What needs to be done: Every record needs to be restated word for word.

Dataset extract:
== == ==
(** X9. Over any sequence of calls, [initiateAuthRequest] sets the flag and
    opens a popup once for each url that is not empty and logs one error for
    each empty one; the flag ends in progress as soon as one url was not
    empty and is otherwise left as it was. *)
Theorem launchAll_calls (requests : list (string * PopupParams)) (b : Browser) :
  let b' := launchAll isEmpty generateCacheKey INTERACTION_STATUS_KEY
              INTERACTION_IN_PROGRESS_VALUE requests b in
  let launched := List.filter (fun rq => negb (isEmpty (fst rq))) requests in
  let refused := List.filter (fun rq => isEmpty (fst rq)) requests in
  length (List.filter isOpenPopup (history b')) =
    length (List.filter isOpenPopup (history b)) + length launched /\
  length (List.filter isSetTemporaryCache (history b')) =
    length (List.filter isSetTemporaryCache (history b)) + length launched /\
  length (List.filter isLogError (history b')) =
    length (List.filter isLogError (history b)) + length refused /\
  status b' =
    (if existsb (fun rq => negb (isEmpty (fst rq))) requests
     then Some INTERACTION_IN_PROGRESS_VALUE else status b).
Proof.
  cbn zeta. unfold launchAll. revert b.
  induction requests as [|[url params] requests IH]; intros b; cbn [fold_left].
  - cbn. repeat split; lia.
  - destruct (initiate_once url params b) as (Hh & Hs). cbn zeta in *.
    destruct (IH (fst (initiate url params b))) as (I1 & I2 & I3 & I4).
    cbn [fst snd] in *.
    rewrite I1, I2, I3, I4, Hh, Hs, !List.filter_app, !length_app. cbn.
    destruct (isEmpty url); cbn; repeat split; try lia.
    now destruct (existsb _ requests).
Qed.

End LauncherFurther.

(** * The counter and the reads *)

Section Counter.

Variable POLL_INTERVAL_MS : Q.
Variable DEFAULT_POPUP_TIMEOUT_MS : Q.
Variable known : string -> bool.

Local Abbreviation monitor :=
  (monitorPopupForHash POLL_INTERVAL_MS DEFAULT_POPUP_TIMEOUT_MS known).

(** Hash reads in the trace, and an upper bound on the counter. *)
Local Abbreviation reads s := (length (List.filter isReadHash (trace s))).

Lemma step_counter (popupWindow : Window) (maxTicks : Q) (s : Session) (ev : Event) :
  let s' := step known popupWindow maxTicks s ev in
  reads s' + ticks s = reads s + ticks s' /\
  ticks s' <= ticks s + (if isPoll ev then 1 else 0).
Proof.
  cbn zeta. destruct ev as [| |w]; cbn [step isPoll].
  - destruct (gate s); cbn; rewrite ?List.filter_app, ?length_app; cbn; lia.
  - destruct (gate s); cbn; lia.
  - destruct (observe_fields w s) as (O1 & _ & O3 & _ & _ & O6 & _).
    destruct (timer (observe w s)); [rewrite O1, O6; lia | | rewrite O1, O6; lia].
    rewrite <- O1, <- O6. set (s1 := observe w s). clearbody s1.
    destruct (closed w) eqn:Hcl.
    + rewrite tick_closed by exact Hcl. cbn.
      rewrite List.filter_app, length_app. cbn. lia.
    + destruct (location_hash w) as [h|] eqn:Hh.
      * destruct (known h) eqn:Hk.
        -- rewrite (tick_known _ _ _ w h) by easy. cbn.
           rewrite List.filter_app, length_app. cbn. lia.
        -- destruct (ticks_gt (S (ticks s1)) maxTicks) eqn:Hgt.
           ++ rewrite (tick_timeout _ _ _ w h) by easy. cbn.
              rewrite List.filter_app, length_app. cbn. lia.
           ++ rewrite (tick_idle _ _ _ w h) by easy. cbn.
              rewrite List.filter_app, length_app. cbn. lia.
      * rewrite tick_throws by easy. cbn.
        rewrite List.filter_app, length_app. cbn. lia.
Qed.

(** X10. The counter counts the reads of the hash: in every session [ticks]
    is the number of times [location.hash] was read, and it is at most the
    number of polls that have gone by. *)
Theorem ticks_count_hash_reads (popupWindow : Window) (timeout : Q)
    (evs : list Event) :
  let s := monitor popupWindow timeout evs in
  length (List.filter isReadHash (trace s)) = ticks s /\
  ticks s <= length (List.filter isPoll evs).
Proof.
  cbn zeta. unfold monitorPopupForHash.
  assert (Hgen : forall l s,
    let r := fold_left (step known popupWindow (maxTicksOf POLL_INTERVAL_MS timeout)) l s in
    reads r + ticks s = reads s + ticks r /\
    ticks r <= ticks s + length (List.filter isPoll l)).
  { induction l as [|ev l IH]; intros s; cbn [fold_left]; [cbn; lia|].
    cbn zeta in *.
    destruct (step_counter popupWindow (maxTicksOf POLL_INTERVAL_MS timeout) s ev)
      as (S1 & S2).
    destruct (IH (step known popupWindow (maxTicksOf POLL_INTERVAL_MS timeout) s ev))
      as (I1 & I2).
    cbn [List.filter]. destruct (isPoll ev); cbn [length]; lia. }
  destruct (Hgen evs (executor DEFAULT_POPUP_TIMEOUT_MS timeout)) as (G1 & G2).
  destruct (executor_fields DEFAULT_POPUP_TIMEOUT_MS timeout)
    as (E1 & _ & _ & _ & _ & _ & E7).
  assert (E0 : reads (executor DEFAULT_POPUP_TIMEOUT_MS timeout) = 0).
  { revert E7. generalize (trace (executor DEFAULT_POPUP_TIMEOUT_MS timeout)).
    intros tr E7. induction E7 as [|e tr -> _ IHt]; cbn; easy. }
  cbn zeta in *. lia.
Qed.

End Counter.

(** ** Examples for the further properties *)

Lemma cross_origin_ticks_count_witness :
  let s := monitorPopupForHash 2000 60000 knownCode 0 6000
             ([GateResolves; PollElapsed loading] ++
              map PollElapsed [elsewhere; elsewhere; elsewhere; elsewhere; elsewhere]) in
  ticks s = 6 /\ timer s = TimerActive /\ promise s = Pending.
Proof.
  destruct (cross_origin_ticks_count 2000 60000 knownCode 0 6000
              [GateResolves; PollElapsed loading]
              [elsewhere; elsewhere; elsewhere; elsewhere; elsewhere])
    as (H1 & H2 & H3 & _).
  - reflexivity.
  - repeat (constructor; try reflexivity).
  - exact (conj H1 (conj H2 H3)).
Defined.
== == ==
Answer:
(** X9. Over any sequence of calls, [initiateAuthRequest] sets the flag and
    opens a popup once for each url that is not empty and logs one error for
    each empty one; the flag ends in progress as soon as one url was not
    empty and is otherwise left as it was. *)
Theorem launchAll_calls (requests : list (string * PopupParams)) (b : Browser) :
  let b' := launchAll isEmpty generateCacheKey INTERACTION_STATUS_KEY
              INTERACTION_IN_PROGRESS_VALUE requests b in
  let launched := List.filter (fun rq => negb (isEmpty (fst rq))) requests in
  let refused := List.filter (fun rq => isEmpty (fst rq)) requests in
  length (List.filter isOpenPopup (history b')) =
    length (List.filter isOpenPopup (history b)) + length launched /\
  length (List.filter isSetTemporaryCache (history b')) =
    length (List.filter isSetTemporaryCache (history b)) + length launched /\
  length (List.filter isLogError (history b')) =
    length (List.filter isLogError (history b)) + length refused /\
  status b' =
    (if existsb (fun rq => negb (isEmpty (fst rq))) requests
     then Some INTERACTION_IN_PROGRESS_VALUE else status b).
Proof.
  cbn zeta. unfold launchAll. revert b.
  induction requests as [|[url params] requests IH]; intros b; cbn [fold_left].
  - cbn. repeat split; lia.
  - destruct (initiate_once url params b) as (Hh & Hs). cbn zeta in *.
    destruct (IH (fst (initiate url params b))) as (I1 & I2 & I3 & I4).
    cbn [fst snd] in *.
    rewrite I1, I2, I3, I4, Hh, Hs, !List.filter_app, !length_app. cbn.
    destruct (isEmpty url); cbn; repeat split; try lia.
    now destruct (existsb _ requests).
Qed.

End LauncherFurther.

(** * The counter and the reads *)

Section Counter.

Variable POLL_INTERVAL_MS : Q.
Variable DEFAULT_POPUP_TIMEOUT_MS : Q.
Variable known : string -> bool.

Local Abbreviation monitor :=
  (monitorPopupForHash POLL_INTERVAL_MS DEFAULT_POPUP_TIMEOUT_MS known).

(** Hash reads in the trace, and an upper bound on the counter. *)
Local Abbreviation reads s := (length (List.filter isReadHash (trace s))).

Lemma step_counter (popupWindow : Window) (maxTicks : Q) (s : Session) (ev : Event) :
  let s' := step known popupWindow maxTicks s ev in
  reads s' + ticks s = reads s + ticks s' /\
  ticks s' <= ticks s + (if isPoll ev then 1 else 0).
Proof.
  cbn zeta. destruct ev as [| |w]; cbn [step isPoll].
  - destruct (gate s); cbn; rewrite ?List.filter_app, ?length_app; cbn; lia.
  - destruct (gate s); cbn; lia.
  - destruct (observe_fields w s) as (O1 & _ & O3 & _ & _ & O6 & _).
    destruct (timer (observe w s)); [rewrite O1, O6; lia | | rewrite O1, O6; lia].
    rewrite <- O1, <- O6. set (s1 := observe w s). clearbody s1.
    destruct (closed w) eqn:Hcl.
    + rewrite tick_closed by exact Hcl. cbn.
      rewrite List.filter_app, length_app. cbn. lia.
    + destruct (location_hash w) as [h|] eqn:Hh.
      * destruct (known h) eqn:Hk.
        -- rewrite (tick_known _ _ _ w h) by easy. cbn.
           rewrite List.filter_app, length_app. cbn. lia.
        -- destruct (ticks_gt (S (ticks s1)) maxTicks) eqn:Hgt.
           ++ rewrite (tick_timeout _ _ _ w h) by easy. cbn.
              rewrite List.filter_app, length_app. cbn. lia.
           ++ rewrite (tick_idle _ _ _ w h) by easy. cbn.
              rewrite List.filter_app, length_app. cbn. lia.
      * rewrite tick_throws by easy. cbn.
        rewrite List.filter_app, length_app. cbn. lia.
Qed.

(** X10. The counter counts the reads of the hash: in every session [ticks]
    is the number of times [location.hash] was read, and it is at most the
    number of polls that have gone by. *)
Theorem ticks_count_hash_reads (popupWindow : Window) (timeout : Q)
    (evs : list Event) :
  let s := monitor popupWindow timeout evs in
  length (List.filter isReadHash (trace s)) = ticks s /\
  ticks s <= length (List.filter isPoll evs).
Proof.
  cbn zeta. unfold monitorPopupForHash.
  assert (Hgen : forall l s,
    let r := fold_left (step known popupWindow (maxTicksOf POLL_INTERVAL_MS timeout)) l s in
    reads r + ticks s = reads s + ticks r /\
    ticks r <= ticks s + length (List.filter isPoll l)).
  { induction l as [|ev l IH]; intros s; cbn [fold_left]; [cbn; lia|].
    cbn zeta in *.
    destruct (step_counter popupWindow (maxTicksOf POLL_INTERVAL_MS timeout) s ev)
      as (S1 & S2).
    destruct (IH (step known popupWindow (maxTicksOf POLL_INTERVAL_MS timeout) s ev))
      as (I1 & I2).
    cbn [List.filter]. destruct (isPoll ev); cbn [length]; lia. }
  destruct (Hgen evs (executor DEFAULT_POPUP_TIMEOUT_MS timeout)) as (G1 & G2).
  destruct (executor_fields DEFAULT_POPUP_TIMEOUT_MS timeout)
    as (E1 & _ & _ & _ & _ & _ & E7).
  assert (E0 : reads (executor DEFAULT_POPUP_TIMEOUT_MS timeout) = 0).
  { revert E7. generalize (trace (executor DEFAULT_POPUP_TIMEOUT_MS timeout)).
    intros tr E7. induction E7 as [|e tr -> _ IHt]; cbn; easy. }
  cbn zeta in *. lia.
Qed.

End Counter.

(** ** Examples for the further properties *)

Lemma cross_origin_ticks_count_witness :
  let s := monitorPopupForHash 2000 60000 knownCode 0 6000
             ([GateResolves; PollElapsed loading] ++
              map PollElapsed [elsewhere; elsewhere; elsewhere; elsewhere; elsewhere]) in
  ticks s = 6 /\ timer s = TimerActive /\ promise s = Pending.
Proof.
  destruct (cross_origin_ticks_count 2000 60000 knownCode 0 6000
              [GateResolves; PollElapsed loading]
              [elsewhere; elsewhere; elsewhere; elsewhere; elsewhere])
    as (H1 & H2 & H3 & _).
  - reflexivity.
  - repeat (constructor; try reflexivity).
  - exact (conj H1 (conj H2 H3)).
Defined.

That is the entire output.